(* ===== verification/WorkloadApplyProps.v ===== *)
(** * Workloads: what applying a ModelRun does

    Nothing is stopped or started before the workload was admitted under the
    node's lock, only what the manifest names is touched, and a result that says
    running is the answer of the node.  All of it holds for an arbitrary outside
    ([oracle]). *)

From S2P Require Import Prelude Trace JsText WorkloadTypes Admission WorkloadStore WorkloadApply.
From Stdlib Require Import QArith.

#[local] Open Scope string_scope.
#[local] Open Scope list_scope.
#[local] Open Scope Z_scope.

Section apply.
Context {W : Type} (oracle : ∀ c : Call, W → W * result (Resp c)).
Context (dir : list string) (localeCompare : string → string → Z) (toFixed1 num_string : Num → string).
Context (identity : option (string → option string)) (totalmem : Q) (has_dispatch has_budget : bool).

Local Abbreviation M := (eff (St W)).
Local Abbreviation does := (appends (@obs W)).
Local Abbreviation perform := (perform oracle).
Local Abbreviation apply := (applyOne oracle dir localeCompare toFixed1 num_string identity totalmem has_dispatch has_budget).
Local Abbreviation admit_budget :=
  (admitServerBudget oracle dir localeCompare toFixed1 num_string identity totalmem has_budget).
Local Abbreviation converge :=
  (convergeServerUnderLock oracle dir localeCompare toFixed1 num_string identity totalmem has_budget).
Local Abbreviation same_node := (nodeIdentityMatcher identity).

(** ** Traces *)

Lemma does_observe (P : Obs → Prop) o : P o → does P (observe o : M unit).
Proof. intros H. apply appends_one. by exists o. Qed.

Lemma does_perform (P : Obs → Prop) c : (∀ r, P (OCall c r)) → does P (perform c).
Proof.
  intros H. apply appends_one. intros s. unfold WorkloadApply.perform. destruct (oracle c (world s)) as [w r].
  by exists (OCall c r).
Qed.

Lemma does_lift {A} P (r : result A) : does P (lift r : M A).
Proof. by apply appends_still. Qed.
———
TASK DESCRIPTION
The span to give again runs from the line with "Lemma does_perform (P" through the last line of the records above; reproduce it exactly and nothing more.

ANSWER SPACE
Lemma does_perform (P : Obs → Prop) c : (∀ r, P (OCall c r)) → does P (perform c).
Proof.
  intros H. apply appends_one. intros s. unfold WorkloadApply.perform. destruct (oracle c (world s)) as [w r].
  by exists (OCall c r).
Qed.

Lemma does_lift {A} P (r : result A) : does P (lift r : M A).
Proof. by apply appends_still. Qed.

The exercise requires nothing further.